Data to examine below:
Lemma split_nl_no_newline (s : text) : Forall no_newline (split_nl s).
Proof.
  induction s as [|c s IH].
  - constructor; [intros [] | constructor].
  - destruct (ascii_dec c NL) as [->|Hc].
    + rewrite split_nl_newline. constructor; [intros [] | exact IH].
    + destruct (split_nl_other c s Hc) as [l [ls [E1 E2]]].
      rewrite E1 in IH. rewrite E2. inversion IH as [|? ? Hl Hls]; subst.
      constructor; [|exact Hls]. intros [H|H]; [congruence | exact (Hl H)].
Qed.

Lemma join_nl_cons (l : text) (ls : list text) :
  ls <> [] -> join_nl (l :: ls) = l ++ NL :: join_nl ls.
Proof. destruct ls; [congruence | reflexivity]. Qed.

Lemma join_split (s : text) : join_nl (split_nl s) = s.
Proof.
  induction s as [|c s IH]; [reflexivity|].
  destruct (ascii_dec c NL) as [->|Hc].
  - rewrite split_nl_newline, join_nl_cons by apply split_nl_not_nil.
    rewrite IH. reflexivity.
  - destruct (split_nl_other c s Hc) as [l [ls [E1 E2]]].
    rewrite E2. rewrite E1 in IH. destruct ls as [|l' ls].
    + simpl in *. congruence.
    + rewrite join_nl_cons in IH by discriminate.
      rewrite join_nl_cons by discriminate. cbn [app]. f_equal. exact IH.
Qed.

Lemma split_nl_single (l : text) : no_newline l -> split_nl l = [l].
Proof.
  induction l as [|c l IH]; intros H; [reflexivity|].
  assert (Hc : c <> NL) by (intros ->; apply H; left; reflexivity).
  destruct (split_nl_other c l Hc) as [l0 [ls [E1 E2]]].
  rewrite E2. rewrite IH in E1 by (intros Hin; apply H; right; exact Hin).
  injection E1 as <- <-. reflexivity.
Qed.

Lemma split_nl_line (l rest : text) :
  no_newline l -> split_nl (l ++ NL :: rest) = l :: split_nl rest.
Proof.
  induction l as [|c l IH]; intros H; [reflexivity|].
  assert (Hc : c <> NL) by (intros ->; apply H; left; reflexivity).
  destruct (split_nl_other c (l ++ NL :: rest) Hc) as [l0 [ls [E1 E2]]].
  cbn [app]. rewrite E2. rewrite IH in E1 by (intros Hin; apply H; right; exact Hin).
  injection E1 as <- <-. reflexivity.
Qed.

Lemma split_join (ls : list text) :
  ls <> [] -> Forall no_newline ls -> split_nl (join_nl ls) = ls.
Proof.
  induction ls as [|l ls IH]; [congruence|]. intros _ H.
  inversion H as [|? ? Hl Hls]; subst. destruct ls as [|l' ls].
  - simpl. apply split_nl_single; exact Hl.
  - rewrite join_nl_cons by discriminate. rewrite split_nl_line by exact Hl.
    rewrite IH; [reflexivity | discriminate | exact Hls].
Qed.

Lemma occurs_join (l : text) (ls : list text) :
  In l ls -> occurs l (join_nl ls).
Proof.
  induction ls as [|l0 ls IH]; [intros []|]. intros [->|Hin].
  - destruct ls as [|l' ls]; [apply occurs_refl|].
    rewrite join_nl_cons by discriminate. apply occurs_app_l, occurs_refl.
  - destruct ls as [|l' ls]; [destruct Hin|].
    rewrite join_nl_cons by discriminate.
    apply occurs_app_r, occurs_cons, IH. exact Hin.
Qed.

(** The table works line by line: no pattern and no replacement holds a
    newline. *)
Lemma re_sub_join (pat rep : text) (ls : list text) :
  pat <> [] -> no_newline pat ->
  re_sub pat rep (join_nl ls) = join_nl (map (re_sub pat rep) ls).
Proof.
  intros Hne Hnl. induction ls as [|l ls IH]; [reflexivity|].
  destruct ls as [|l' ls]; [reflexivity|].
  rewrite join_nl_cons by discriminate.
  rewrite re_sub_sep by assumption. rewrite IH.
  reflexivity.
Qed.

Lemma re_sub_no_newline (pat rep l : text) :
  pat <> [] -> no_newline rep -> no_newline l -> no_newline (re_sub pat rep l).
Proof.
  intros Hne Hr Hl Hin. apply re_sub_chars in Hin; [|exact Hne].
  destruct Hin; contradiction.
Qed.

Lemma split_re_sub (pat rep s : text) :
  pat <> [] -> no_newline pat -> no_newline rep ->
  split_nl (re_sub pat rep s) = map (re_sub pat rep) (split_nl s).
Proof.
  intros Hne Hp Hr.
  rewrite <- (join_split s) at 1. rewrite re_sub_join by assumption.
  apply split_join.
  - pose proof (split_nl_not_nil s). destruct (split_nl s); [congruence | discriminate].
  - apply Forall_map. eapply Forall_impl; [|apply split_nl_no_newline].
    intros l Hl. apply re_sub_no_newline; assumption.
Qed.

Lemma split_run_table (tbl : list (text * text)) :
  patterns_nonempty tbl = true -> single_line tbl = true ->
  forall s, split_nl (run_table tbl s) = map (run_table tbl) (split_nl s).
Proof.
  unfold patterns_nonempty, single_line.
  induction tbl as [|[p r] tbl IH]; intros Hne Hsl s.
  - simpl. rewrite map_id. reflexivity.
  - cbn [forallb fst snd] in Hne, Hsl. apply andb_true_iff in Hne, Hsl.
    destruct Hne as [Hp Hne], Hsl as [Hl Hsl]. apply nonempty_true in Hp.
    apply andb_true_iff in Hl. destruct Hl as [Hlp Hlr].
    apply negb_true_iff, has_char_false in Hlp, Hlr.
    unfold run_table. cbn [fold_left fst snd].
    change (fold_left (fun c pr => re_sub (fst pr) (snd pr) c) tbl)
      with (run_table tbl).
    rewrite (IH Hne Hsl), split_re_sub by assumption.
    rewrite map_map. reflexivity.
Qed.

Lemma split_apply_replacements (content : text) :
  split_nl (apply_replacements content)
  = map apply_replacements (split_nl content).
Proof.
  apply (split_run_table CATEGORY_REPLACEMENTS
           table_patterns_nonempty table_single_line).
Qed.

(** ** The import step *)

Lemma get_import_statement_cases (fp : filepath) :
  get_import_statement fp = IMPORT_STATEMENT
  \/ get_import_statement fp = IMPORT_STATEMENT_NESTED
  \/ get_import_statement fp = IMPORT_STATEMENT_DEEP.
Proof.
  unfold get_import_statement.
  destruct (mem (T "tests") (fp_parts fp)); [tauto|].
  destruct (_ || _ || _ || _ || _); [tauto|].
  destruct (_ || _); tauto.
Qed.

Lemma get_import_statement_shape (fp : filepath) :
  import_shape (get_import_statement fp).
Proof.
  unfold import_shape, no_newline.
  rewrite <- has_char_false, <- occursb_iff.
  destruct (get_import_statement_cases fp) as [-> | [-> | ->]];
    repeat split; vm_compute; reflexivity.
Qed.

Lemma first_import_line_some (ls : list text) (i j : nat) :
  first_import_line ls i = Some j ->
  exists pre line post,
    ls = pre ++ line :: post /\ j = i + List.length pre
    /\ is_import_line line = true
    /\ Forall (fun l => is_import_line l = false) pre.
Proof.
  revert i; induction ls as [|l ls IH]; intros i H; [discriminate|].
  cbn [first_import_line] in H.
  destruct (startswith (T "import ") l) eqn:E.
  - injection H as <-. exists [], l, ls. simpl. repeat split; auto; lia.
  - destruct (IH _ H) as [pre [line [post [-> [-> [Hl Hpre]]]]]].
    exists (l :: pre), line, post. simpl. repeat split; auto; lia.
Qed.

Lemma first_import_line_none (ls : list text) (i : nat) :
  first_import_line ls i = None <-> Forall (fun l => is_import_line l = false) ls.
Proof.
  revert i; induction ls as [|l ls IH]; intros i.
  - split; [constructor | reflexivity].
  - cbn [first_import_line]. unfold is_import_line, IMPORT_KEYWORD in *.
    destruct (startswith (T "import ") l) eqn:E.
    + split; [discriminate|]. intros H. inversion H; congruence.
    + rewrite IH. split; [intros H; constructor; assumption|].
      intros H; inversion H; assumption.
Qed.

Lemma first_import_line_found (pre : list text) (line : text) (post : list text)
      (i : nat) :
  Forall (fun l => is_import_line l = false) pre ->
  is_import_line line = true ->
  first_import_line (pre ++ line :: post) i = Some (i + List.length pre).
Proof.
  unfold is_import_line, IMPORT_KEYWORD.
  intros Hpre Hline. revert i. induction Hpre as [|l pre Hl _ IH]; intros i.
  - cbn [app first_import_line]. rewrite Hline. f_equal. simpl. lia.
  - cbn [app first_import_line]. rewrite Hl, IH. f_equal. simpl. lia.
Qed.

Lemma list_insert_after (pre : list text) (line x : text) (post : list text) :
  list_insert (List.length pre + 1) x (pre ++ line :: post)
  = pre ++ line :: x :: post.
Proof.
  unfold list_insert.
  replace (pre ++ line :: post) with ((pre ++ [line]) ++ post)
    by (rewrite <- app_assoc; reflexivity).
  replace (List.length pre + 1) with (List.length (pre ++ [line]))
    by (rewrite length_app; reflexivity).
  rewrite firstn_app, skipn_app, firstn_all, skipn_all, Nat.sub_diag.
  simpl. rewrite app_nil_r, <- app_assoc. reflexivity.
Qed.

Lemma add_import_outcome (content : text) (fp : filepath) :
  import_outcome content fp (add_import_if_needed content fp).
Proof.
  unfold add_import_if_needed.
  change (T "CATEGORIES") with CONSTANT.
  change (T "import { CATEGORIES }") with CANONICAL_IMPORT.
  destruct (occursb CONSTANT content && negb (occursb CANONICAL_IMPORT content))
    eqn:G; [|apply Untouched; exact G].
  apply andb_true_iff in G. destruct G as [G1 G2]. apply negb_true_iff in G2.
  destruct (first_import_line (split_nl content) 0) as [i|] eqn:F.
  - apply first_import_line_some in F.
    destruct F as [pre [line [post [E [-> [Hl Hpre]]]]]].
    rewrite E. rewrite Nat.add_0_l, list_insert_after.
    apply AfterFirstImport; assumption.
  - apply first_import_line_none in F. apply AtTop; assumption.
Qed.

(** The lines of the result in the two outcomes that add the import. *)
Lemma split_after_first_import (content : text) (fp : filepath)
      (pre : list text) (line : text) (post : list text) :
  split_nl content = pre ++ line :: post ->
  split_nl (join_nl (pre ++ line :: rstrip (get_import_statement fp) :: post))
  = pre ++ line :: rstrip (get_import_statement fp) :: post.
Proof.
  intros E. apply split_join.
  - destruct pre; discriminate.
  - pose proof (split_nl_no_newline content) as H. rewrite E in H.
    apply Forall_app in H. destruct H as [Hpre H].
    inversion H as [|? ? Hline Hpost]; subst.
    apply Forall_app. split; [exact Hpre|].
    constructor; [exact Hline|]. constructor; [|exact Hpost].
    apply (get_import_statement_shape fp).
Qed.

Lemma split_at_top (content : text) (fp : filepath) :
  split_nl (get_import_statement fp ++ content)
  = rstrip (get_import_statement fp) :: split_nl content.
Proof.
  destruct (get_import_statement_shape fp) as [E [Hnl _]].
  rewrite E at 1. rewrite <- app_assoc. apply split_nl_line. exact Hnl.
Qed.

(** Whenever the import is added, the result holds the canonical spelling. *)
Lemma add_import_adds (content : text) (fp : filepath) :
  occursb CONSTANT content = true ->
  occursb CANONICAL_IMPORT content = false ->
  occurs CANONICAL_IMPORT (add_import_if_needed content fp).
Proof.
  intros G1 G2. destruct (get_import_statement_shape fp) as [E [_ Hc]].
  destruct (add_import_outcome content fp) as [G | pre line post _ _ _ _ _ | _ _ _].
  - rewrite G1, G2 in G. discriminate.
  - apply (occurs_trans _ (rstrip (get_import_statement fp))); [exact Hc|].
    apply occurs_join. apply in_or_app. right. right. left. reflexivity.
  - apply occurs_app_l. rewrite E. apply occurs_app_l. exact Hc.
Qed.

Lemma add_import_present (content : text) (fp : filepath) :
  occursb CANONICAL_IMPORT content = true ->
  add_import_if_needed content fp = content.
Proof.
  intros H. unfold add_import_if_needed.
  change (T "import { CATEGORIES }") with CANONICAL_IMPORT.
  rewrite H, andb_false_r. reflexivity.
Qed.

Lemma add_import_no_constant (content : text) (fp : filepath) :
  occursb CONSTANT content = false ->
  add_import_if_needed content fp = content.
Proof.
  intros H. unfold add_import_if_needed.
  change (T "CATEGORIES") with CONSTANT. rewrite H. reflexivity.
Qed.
End of Data to examine.
Data to examine below:
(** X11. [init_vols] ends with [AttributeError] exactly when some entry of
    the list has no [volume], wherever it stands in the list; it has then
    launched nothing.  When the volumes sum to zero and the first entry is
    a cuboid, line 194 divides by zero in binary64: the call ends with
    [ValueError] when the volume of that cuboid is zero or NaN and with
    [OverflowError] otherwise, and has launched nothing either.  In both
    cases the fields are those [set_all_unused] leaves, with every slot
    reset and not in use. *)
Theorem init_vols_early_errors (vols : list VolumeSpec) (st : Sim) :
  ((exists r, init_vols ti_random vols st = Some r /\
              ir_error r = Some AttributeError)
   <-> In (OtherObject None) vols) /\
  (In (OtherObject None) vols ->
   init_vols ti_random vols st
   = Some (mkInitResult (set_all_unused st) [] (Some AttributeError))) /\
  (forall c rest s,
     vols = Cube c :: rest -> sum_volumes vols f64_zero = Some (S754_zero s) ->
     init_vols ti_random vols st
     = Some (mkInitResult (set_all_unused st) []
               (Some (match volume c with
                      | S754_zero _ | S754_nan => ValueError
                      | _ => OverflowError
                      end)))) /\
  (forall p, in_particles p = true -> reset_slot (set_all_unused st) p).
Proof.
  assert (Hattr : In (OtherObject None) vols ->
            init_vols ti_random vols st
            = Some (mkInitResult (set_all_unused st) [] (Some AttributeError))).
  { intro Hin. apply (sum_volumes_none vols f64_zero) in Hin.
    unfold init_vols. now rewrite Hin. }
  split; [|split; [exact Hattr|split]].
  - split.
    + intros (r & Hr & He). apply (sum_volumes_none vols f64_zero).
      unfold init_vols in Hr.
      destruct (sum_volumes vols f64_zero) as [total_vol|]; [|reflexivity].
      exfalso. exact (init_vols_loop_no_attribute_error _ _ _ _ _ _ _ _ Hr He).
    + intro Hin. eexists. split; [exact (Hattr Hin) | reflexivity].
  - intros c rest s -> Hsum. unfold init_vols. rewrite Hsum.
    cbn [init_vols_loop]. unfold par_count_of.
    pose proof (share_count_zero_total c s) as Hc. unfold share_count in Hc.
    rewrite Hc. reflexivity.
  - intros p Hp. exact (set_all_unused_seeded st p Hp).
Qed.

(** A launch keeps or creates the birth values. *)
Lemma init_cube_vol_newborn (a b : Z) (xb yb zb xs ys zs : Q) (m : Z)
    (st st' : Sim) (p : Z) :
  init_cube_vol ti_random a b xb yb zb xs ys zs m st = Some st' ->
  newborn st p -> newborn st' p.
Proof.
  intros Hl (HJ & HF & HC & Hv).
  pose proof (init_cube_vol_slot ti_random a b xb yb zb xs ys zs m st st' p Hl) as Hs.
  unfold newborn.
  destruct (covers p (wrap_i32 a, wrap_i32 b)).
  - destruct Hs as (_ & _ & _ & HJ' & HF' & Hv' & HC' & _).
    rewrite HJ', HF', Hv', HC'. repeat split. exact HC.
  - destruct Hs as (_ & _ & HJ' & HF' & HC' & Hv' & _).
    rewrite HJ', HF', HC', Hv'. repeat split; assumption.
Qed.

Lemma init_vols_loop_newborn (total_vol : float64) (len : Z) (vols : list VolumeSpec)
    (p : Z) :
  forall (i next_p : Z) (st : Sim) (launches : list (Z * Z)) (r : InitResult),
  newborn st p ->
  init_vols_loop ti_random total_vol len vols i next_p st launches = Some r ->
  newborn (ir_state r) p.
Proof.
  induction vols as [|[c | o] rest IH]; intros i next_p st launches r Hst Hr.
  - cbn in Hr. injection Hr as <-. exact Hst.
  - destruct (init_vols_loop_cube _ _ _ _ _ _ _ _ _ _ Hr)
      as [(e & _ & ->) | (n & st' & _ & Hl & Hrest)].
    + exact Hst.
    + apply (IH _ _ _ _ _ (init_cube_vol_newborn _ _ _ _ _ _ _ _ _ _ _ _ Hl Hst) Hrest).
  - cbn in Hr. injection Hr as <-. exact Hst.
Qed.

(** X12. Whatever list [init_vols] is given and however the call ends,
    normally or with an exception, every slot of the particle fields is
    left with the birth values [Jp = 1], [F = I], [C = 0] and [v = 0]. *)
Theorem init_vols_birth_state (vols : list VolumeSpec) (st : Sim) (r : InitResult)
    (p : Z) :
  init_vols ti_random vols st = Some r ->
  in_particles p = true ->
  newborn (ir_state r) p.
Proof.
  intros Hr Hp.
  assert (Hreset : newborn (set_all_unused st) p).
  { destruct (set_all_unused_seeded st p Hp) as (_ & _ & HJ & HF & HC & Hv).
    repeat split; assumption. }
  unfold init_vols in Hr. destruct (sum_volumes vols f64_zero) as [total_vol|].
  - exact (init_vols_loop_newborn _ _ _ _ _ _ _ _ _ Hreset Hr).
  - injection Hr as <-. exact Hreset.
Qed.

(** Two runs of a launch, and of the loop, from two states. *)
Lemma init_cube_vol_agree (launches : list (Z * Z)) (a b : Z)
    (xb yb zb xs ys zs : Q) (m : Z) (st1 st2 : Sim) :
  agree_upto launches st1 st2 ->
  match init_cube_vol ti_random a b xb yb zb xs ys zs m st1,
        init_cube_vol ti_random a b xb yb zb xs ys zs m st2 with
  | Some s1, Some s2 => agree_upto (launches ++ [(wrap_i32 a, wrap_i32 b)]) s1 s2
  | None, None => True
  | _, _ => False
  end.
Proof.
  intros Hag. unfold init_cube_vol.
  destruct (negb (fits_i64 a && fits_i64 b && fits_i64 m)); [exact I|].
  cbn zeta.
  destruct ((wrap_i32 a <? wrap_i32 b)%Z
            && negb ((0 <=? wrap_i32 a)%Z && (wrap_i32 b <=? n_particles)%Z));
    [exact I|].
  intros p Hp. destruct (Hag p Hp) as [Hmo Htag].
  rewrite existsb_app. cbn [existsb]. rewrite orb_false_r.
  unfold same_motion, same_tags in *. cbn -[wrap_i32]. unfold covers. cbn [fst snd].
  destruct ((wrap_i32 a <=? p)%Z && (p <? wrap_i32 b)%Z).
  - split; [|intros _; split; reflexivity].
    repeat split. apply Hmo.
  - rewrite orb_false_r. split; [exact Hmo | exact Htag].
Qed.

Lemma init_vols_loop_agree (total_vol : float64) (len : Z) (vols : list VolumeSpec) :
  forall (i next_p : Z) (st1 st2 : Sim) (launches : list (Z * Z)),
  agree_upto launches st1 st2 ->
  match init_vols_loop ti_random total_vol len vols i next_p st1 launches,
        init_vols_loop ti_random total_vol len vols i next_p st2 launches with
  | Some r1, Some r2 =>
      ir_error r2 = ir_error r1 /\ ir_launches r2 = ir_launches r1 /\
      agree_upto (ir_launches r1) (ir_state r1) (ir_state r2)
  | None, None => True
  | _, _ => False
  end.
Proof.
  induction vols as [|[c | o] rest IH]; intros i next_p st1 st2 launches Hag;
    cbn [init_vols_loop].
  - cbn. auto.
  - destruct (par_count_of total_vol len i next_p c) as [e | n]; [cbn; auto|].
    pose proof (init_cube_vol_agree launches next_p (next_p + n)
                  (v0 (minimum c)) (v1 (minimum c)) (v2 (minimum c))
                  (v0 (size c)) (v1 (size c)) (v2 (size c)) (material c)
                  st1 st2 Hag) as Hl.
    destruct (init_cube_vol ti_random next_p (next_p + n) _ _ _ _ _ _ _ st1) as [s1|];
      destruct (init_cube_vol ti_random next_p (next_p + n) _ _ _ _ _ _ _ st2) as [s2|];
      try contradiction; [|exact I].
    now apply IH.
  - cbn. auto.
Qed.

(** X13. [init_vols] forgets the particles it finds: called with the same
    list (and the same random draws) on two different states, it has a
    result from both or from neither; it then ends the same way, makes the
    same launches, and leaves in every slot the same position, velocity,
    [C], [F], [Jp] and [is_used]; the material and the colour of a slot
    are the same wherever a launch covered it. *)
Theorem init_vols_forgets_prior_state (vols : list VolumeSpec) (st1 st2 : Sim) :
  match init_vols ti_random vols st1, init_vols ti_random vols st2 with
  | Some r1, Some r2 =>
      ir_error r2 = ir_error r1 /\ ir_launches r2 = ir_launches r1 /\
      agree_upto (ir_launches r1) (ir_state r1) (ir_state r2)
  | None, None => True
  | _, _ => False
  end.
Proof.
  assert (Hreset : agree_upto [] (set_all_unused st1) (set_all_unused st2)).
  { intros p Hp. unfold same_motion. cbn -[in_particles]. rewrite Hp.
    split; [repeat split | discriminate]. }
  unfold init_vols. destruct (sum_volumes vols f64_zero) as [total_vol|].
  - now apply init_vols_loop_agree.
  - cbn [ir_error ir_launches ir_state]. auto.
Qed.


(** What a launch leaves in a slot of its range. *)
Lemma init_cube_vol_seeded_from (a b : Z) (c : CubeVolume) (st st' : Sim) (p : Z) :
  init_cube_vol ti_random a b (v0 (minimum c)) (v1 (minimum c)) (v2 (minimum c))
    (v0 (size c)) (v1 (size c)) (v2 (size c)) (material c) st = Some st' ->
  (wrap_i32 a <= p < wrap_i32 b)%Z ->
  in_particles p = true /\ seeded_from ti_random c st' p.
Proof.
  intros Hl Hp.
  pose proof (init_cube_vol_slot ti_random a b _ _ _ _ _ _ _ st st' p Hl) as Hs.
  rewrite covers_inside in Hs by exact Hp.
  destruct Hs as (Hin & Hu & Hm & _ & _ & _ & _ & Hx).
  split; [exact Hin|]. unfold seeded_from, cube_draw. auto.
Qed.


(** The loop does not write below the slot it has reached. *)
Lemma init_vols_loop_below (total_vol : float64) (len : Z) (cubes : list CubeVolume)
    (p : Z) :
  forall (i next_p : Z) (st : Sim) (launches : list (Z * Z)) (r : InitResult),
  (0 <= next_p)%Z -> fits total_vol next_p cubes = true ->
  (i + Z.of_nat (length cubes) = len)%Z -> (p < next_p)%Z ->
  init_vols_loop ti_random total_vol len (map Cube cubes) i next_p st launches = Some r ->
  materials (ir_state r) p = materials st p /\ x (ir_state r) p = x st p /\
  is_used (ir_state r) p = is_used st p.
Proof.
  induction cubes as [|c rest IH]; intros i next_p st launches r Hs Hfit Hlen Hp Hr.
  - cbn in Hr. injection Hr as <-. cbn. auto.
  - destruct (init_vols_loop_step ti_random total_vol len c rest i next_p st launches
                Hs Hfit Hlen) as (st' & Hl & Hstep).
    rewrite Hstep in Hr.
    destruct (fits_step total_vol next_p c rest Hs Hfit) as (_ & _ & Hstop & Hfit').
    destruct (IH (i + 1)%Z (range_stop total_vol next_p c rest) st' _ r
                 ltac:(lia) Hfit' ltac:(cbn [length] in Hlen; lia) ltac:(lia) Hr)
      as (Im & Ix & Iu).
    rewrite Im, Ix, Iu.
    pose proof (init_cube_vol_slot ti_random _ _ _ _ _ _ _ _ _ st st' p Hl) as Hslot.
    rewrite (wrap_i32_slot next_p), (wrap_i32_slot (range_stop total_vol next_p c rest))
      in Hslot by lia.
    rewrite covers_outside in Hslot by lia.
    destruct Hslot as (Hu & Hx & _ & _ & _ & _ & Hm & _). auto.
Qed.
End of Data to examine.
→ **Activity**
Copy out all lines from the records where the word "Hrest" appears.

→ **Problem solution**
      as [(e & _ & ->) | (n & st' & _ & Hl & Hrest)].
    + apply (IH _ _ _ _ _ (init_cube_vol_newborn _ _ _ _ _ _ _ _ _ _ _ _ Hl Hst) Hrest).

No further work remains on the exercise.